Utah Anti-Spyware Law Suspended by Judge

A Utah District Court judge has put a hold on a state law that targets spyware — quiet computer programs that can creep onto people’s computers as they navigate the Internet and download seemingly innocuous applications that then track their online behavior.

The ruling from Utah Third Judicial District Court Judge Joseph Fratto Jr. was hailed as a victory by New York-based Internet advertiser WhenU, which argued in court for the court to enjoin the Utah Spyware Act.

WhenU contends that while it supports federal legislation aimed at preventing spyware, the Utah state law affects legitimate Internet advertising companies and is a violation of the First Amendment and other laws. The ruling means that the Utah law will be enjoined until the larger case — in which WhenU has challenged the law’s constitutionality — is resolved.

“This is an important decision for the entire Internet advertising industry,” said WhenU chief executive officer Avi Naider, whose company delivers pop-ups and other ads to users who agree to receive them.

Naider said the Utah law sets too wide of a net, but that his company supports spyware-control measures that are currently under consideration at the federal level. A U.S. House subcommittee last week approved spyware legislation and a companion bill in the Senate is also likely to be passed into law, Electronic Privacy Information Center (EPIC) associate director Chris Hoofnagle told TechNewsWorld.

State Law Impairs

WhenU’s Naider said that although there are strict opt-in and privacy policies in his company — which supports software such as BearShare, Freeze and Weathercast and advertises with toolbars, pop-ups, banners, buttons, text links and product displays — the Utah law would still impact his company.

Naider said his company supports the legislation that is being considered on the federal level, but was critical of Utah’s law.

“Spyware is a problem and we want to put an end to it,” Naider said. “WhenU supports appropriate anti-spyware legislation at the federal level, but unfortunately Utah’s act also impairs legitimate Internet advertising.”

Quiet Concern Getting Louder

The House Energy and Commerce committee overwhelmingly passed the spyware bill this week, but supporters indicated they were open to changes if needed to avoid the kind of secondary impact to legitmate advertisers as the bill approaches a full House vote.

EPIC’s Hoofnagle said that although Congress is likely to pass legislation on spyware this year, most computer users are not aware of the small software programs that are used to track Internet use, deliver pop-ups and perform other functions.

Referring to the federal legislation proposed to cut down on spyware — requiring that consumers receive clear and conspicuous notice prior to installation of applications containing spyware — Hoofnagle said that lawmakers might be overlooking the companies that use spyware indirectly through advertising companies.

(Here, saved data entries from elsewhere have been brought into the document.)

(* ===== verification/Collation.v ===== *)
(** * Collation: the relay chain accepts what honest collators author

    A collator authors on a block of the parachain with the data its service and
    Cumulus put together; a validator of the relay chain checks the block on its own
    parameters.  The two agree. *)

From S2P Require Import Prelude Effects Scale Types Checker UtxoSet CheckerLaws Executive Simulation.
From S2P Require Import Concrete Verifiers Samples ExecutiveFacts Ledger Blocks Genesis.
From S2P Require Import Timestamp Aggregator TemplateRuntime RuntimeSamples RuntimeFacts.
From S2P Require Import HostFunctions ParachainCore ValidateBlock.
From S2P Require Import ParachainPiece ParachainRuntime ParachainFacts.
From S2P Require Import Wallet WalletSamples Authoring NodeSamples ChainGrowth ParachainGrowth.

Section collation.
Context `{ParachainLaws, !LawfulCodec Timestamp, !LawfulCodec ParachainInherentDataUtxo}.
Context `{!LawfulCodec ParachainInherentData, !InherentsLaws, !InherentBag, !InherentBagLaws}.
Context `{!LawfulCodec (ParachainBlockData OuterVerifier ParachainConstraintChecker)}.
Context `{Opaque, !OpaqueCodecs, !Codec string, !NodeLibraries, !IdentifierLaws}.
Context {slot_id : bytesN 8} `{!NodeLaws slot_id}.
Context {externalities : Externalities} `{!ValidationPrimitives}.
Abbreviation PTx := (Transaction OuterVerifier ParachainConstraintChecker).
Abbreviation PBlock := (Block OuterVerifier ParachainConstraintChecker).
Abbreviation look s := (@utxo_at _ _ _ OuterVerifier verifier_codec s).
Implicit Types (s : storage) (b : PBlock) (tx : PTx) (l : list PTx) (now : u64).

(** The inherent a validator looks for in a block that opens with the two. *)
Lemma find_next_info id now h id' info l :
  find_inherent_data (next_parachain_stamp id now h :: next_info id' info :: l) = Value info.
Proof.
  unfold find_inherent_data. cbn [take_while].
  change (opens (next_parachain_stamp id now h)) with true.
  change (opens (next_info id' info)) with true. cbn [list_find].
  rewrite decide_False, decide_True by done. cbn [fmap option_fmap option_map prod_map snd partial_expect].
  unfold bind, mbind, partial_bind. cbn [Datatypes.id outputs next_info head partial_expect payload].
  by rewrite extract_from.
Qed.

(** What the validator is given, for a block on [b] with the relay data [info]. *)
Definition collated b info b' proof : MemoryOptimizedValidationParams :=
  mk_params (scale_encode (header b))
    (scale_encode (mk_block_data (header b') (extrinsics b') proof))
    (relay_parent_number (validation_data info)) (relay_parent_storage_root (validation_data info)).

(** The proof of the state [s] that opens with the root in the header of [b] answers for
    the keys that validating [b'] touches. *)
Definition proves b s b' proof : Prop :=
  ∃ db part, to_memory_db proof (state_root (header b)) = Some db ∧
    KnownLaws (touched (validate_run b') s) part ∧
    part (ext_new (new_with_cache db (state_root (header b)))) s.

(** A block of the chain that opens with the data the validator was given. *)
Lemma next_block_validates b s b' s' id now id' info l hd proof :
  execute_block b' s = Ret tt s' → number_at s' = Some (relay_parent_number (validation_data info)) →
  extrinsics b' = next_parachain_stamp id now hd :: next_info id' info :: l →
  parent_hash (header b') = header_hash (header b) →
  parent_head (validation_data info) = scale_encode (header b) → proves b s b' proof →
  validate_block (V := OuterVerifier) (C := ParachainConstraintChecker) (collated b info b' proof) =
  Value (result_of b' (relay_parent_number (validation_data info))).
Proof.
  intros Hx Hn Eb Hp Hhead (db & part & Hdb & Hlaws & Hs).
  eapply covered_block_validates; [|exact Hx|exact Hn|exact Hlaws|exact Hs].
  exists (mk_block_data (header b') (extrinsics b') proof), (header b), info, db.
  unfold collated. cbn [params_block_data params_parent_head params_relay_parent_number
       params_relay_parent_storage_root data_header data_extrinsics data_proof].
  rewrite !decode_value_encode. split; [done|]. split; [by destruct b'|]. split; [done|].
  split; [done|]. split; [|done]. rewrite Eb. apply find_next_info.
Qed.

(** The number it leaves is the validated one, when no other inherent follows. *)
Lemma next_block_number b' s s' id now hd id' info l :
  execute_block b' s = Ret tt s' → Forall (λ tx, is_inherent (checker tx) = false) l →
  extrinsics b' = next_parachain_stamp id now hd :: next_info id' info :: l →
  number_at s' = Some (relay_parent_number (validation_data info)).
Proof.
  intros Hx Hl Eb. rewrite (execute_number _ _ _ Hx), Eb. cbn [last_number].
  change (is_parachain (checker (next_info id' info))) with true.
  rewrite last_number_none; [apply next_info_number|].
  eapply Forall_impl; [exact Hl|]. intros tx Htx. cbv beta in Htx.
  unfold is_parachain, parachain_is_parachain. by destruct (checker tx).
Qed.

(** C11: The relay chain accepts what an honest collator authors.  Take any block of a
    chain that grew from the parachain's genesis, and a collator that knows the
    block, whose clock has moved on, and to which Cumulus hands relay data with the
    block's header as the parent head and a relay parent that is ahead.  From this
    data the runtime creates two inherents, which apply unless their output
    references collide; and every block of them and of transactions of the pool,
    authored on the header that names its parent, extends the chain.  A validator
    that is given the parent's header, the relay parent of the collator's data and
    the block, with any proof of the parent's state that answers for the keys that
    executing the block touches, accepts it: its result is the collation information
    the collator announces, with the relay parent as the watermark and the authored
    header as the head data. *)
Theorem collated_block_validates b s hd now hash signed info :
  parachain_grows b s → (∀ t, is_Some (decode_value (A := H256) (storage_root V1 t))) →
  client_block hash = Ok (Some signed) → reads_as (signed_block signed) b →
  number hd = wrapping_add (number (header b)) (trunc 32 1) →
  parent_hash hd = header_hash (header b) →
  parent_head (validation_data info) = scale_encode (header b) →
  let n := relay_parent_number (validation_data info) in
  parachain_in_time b now n → (uval now + uval MAX_DRIFT < 2 ^ 64)%N →
  ∃ providers bag data t1 t2, collator_data_providers now hash = Ok providers ∧
    create_inherent_data providers = Ok bag ∧ put_data bag parachain_identifier info = Ok data ∧
    inherent_extrinsics data (opened hd s) = Ret [t1; t2] (opened hd s) ∧
    (look s (out_ref t1 0) = None → look s (out_ref t2 0) = None → tx_id t1 ≠ tx_id t2 → ∃ s1,
     apply_all [t1; t2] (opened hd s) = Ret tt s1 ∧
     ∀ l s2, Forall (λ tx, is_inherent (checker tx) = false) l → apply_all l s1 = Ret tt s2 →
     ∃ b' s' result, extrinsics b' = t1 :: t2 :: l ∧
       author_block hd (t1 :: t2 :: l) s = Ret (header b') s' ∧ parachain_grows b' s' ∧
       (∀ proof, proves b s b' proof →
          validate_block (V := OuterVerifier) (C := ParachainConstraintChecker)
            (collated b info b' proof) = Value result) ∧
       (collect_collation_info (header b') : M storage Empty_set CollationInfo) s' = Ret result s' ∧
       hrmp_watermark result = n ∧ head_data result = scale_encode (header b')).
Proof.
  intros Hg Hroot Hc Hread Hn Hpar Hhead n Ht Hnow.
  destruct (collator_data_authors now hash signed b parachain_identifier info Hc Hread
    parachain_parent parachain_timestamp) as (providers & bag & data & Hp & Hb & Hput & Ha & Hi).
  assert (parachain_data data = Value info) as Hinfo.
  { unfold parachain_data. by rewrite (Hi _ _), decode_value_encode. }
  destruct (parachain_block_grows b s hd data now info Hg Hroot Hn Ha Hinfo Ht Hnow)
    as (id & id' & Hcreate & Happ).
  exists providers, bag, data, (next_parachain_stamp id now (number hd)), (next_info id' info).
  do 4 (split; [done|]). intros Hnew1 Hnew2 Hne.
  destruct (Happ Hnew1 Hnew2 Hne) as (s1 & Hs1 & Hblock). exists s1. split; [done|].
  intros l s2 Hl Hs2.
  destruct (Hblock l s2 Hl Hs2) as (b' & s' & Eb & Epar & Hauth & Hexec & Hgrows & _).
  pose proof (next_block_number _ _ _ _ _ _ _ _ _ Hexec Hl Eb) as Hnum.
  exists b', s', (result_of b' n). do 3 (split; [done|]). split; [|split; [|done]].
  - intros proof Hproof. eapply next_block_validates; [exact Hexec|exact Hnum|exact Eb| |done|done].
    by rewrite Epar.
  - apply bind_ret_inv. exists n, s'. by rewrite relay_parent_number_get_ret.
Qed.
End collation.

(** ** Witnesses *)

Module Witnesses.
Import Sample NodeSample ParachainSample ParachainFacts.Witnesses ParachainGrowth.Witnesses.
Import ValidationSample MapExternalities.

#[local] Existing Instances ParachainPiece.Witnesses.concrete_parachain_primitives.

Abbreviation PTx := (Transaction OuterVerifier ParachainConstraintChecker).
Abbreviation RuntimeBlock := (@Block (@rt_host (@pr_runtime concrete_parachain_runtime))
  OuterVerifier ParachainConstraintChecker).

#[local] Instance block_data_lawful :
  LawfulCodec (ParachainBlockData OuterVerifier ParachainConstraintChecker).
Proof.
  apply @iso_lawful; [|by intros []]. repeat apply lawful_pair; try apply _.
Qed.

(** The genesis block, with the root of its state in the header. *)
Definition parent_state : storage := delete EXTRINSIC_KEY parachain_state.
Definition parent_header : Header :=
  mk_header H256_zero (trunc 32 0) (to_bytesN 32 (storage_root V1 parent_state)) H256_zero tt.
Definition parent : RuntimeBlock := mk_block parent_header parachain_list.
Definition parent_opaque : OpaqueBlock := mk_opaque_block parent_header parachain_list.
Definition parent_proof : StorageProof := all_recorded (map_to_list parent_state).
Definition next_header : Header :=
  mk_header (header_hash parent_header) (trunc 32 1) H256_zero H256_zero tt.

(** The relay chain is at block eleven. *)
Definition relay_eleven : ParachainInherentData :=
  mk_inherent_data (mk_validation_data (scale_encode parent_header) (trunc 32 11) H256_zero
    (trunc 32 0)) [] tt tt.

#[local] Instance collating_node : NodeLibraries := client_of (λ _, Some parent_opaque) no_mock.
#[local] Instance collating_laws : NodeLaws slot_name := client_laws _ _.
Definition parent_signed : SignedBlock (NodeLibraries := collating_node) := parent_opaque.

Definition collator_stamp : PTx :=
  next_parachain_stamp (tx_id parachain_clock) (trunc 64 9000) (trunc 32 1).
Definition collator_info : PTx := next_info (tx_id genesis_info) relay_eleven.

(** The proof records every key. *)
Lemma parent_proves (b : RuntimeBlock) : proves parent parent_state b parent_proof.
Proof.
  exists (parent_state, ∅), (λ (x : overlay) s, main_storage x = s ∧
    touched (validate_run b) parent_state ## withheld x).
  split; [by_vm|]. split; [apply map_known_laws|]. split; [done|set_solver].
Qed.

Lemma collated_block_validates_witness :
  ∃ b p result, extrinsics b = [collator_stamp; collator_info] ∧
    validate_block (V := OuterVerifier) (C := ParachainConstraintChecker) p = Value result ∧
    hrmp_watermark result = trunc 32 11 ∧ head_data result = scale_encode (header b).
Proof.
  destruct (collated_block_validates (slot_id := slot_name) parent parent_state next_header
    (externalities := map_externalities) (trunc 64 9000) H256_zero parent_signed relay_eleven)
    as (ps & bag & data & t1 & t2 & Hps & Hbag & Hdata & Hi & Hnext).
  - apply (parachain_grows_genesis parent ∅); by_vm.
  - intros t. by eexists.
  - done.
  - unfold reads_as. by_vm.
  - done.
  - done.
  - done.
  - repeat (apply Forall_cons; split; [split|]); [| | | |constructor].
    + intros stamp Hs. left. vm_compute in Hs. by injection Hs as <-.
    + intros m Hm. by vm_compute in Hm.
    + intros stamp Hs. by vm_compute in Hs.
    + intros m Hm. vm_compute in Hm. by injection Hm as <-.
  - done.
  - injection Hps as <-. vm_compute in Hbag. injection Hbag as <-.
    vm_compute in Hdata. injection Hdata as <-.
    match type of Hi with ?created = Ret _ ?s =>
      assert (created = Ret [collator_stamp; collator_info] s) as E end.
    { apply (parachain_inherents_run _ parent parachain_clock genesis_info);
        [split| |constructor|..]; by_vm. }
    assert (t1 = collator_stamp ∧ t2 = collator_info) as [-> ->] by (split; congruence).
    clear E Hi. destruct Hnext as (s1 & _ & Hnext); [by_vm..|].
    destruct (Hnext [] s1) as (b & s & result & Hb & _ & _ & Hv & _ & Hw & Hh); [constructor|done|].
    exists b, (collated parent relay_eleven b parent_proof), result. split; [exact Hb|].
    split; [apply Hv, parent_proves|]. split; [exact Hw|exact Hh].
Defined.
End Witnesses.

Jonathan Spira, chief analyst of New York-based research and consulting firm Basex, told TechNewsWorld that spyware is among several different ways in which consumers are now in danger of being tracked without their consent.

“Today, data is being gathered from an ever increasing amount of sources, both online and offline,” Spira said, referring also to radio frequency identification (RFID) and credit card purchase-tracking technologies.

Spira said that unlike Europe — where privacy laws closely guard identity and what can be done with personal information — the U.S. is suffering from its self-regulatory approach toward such issues.

“Companies propagated privacy policies that can often be misleading,” Spira said.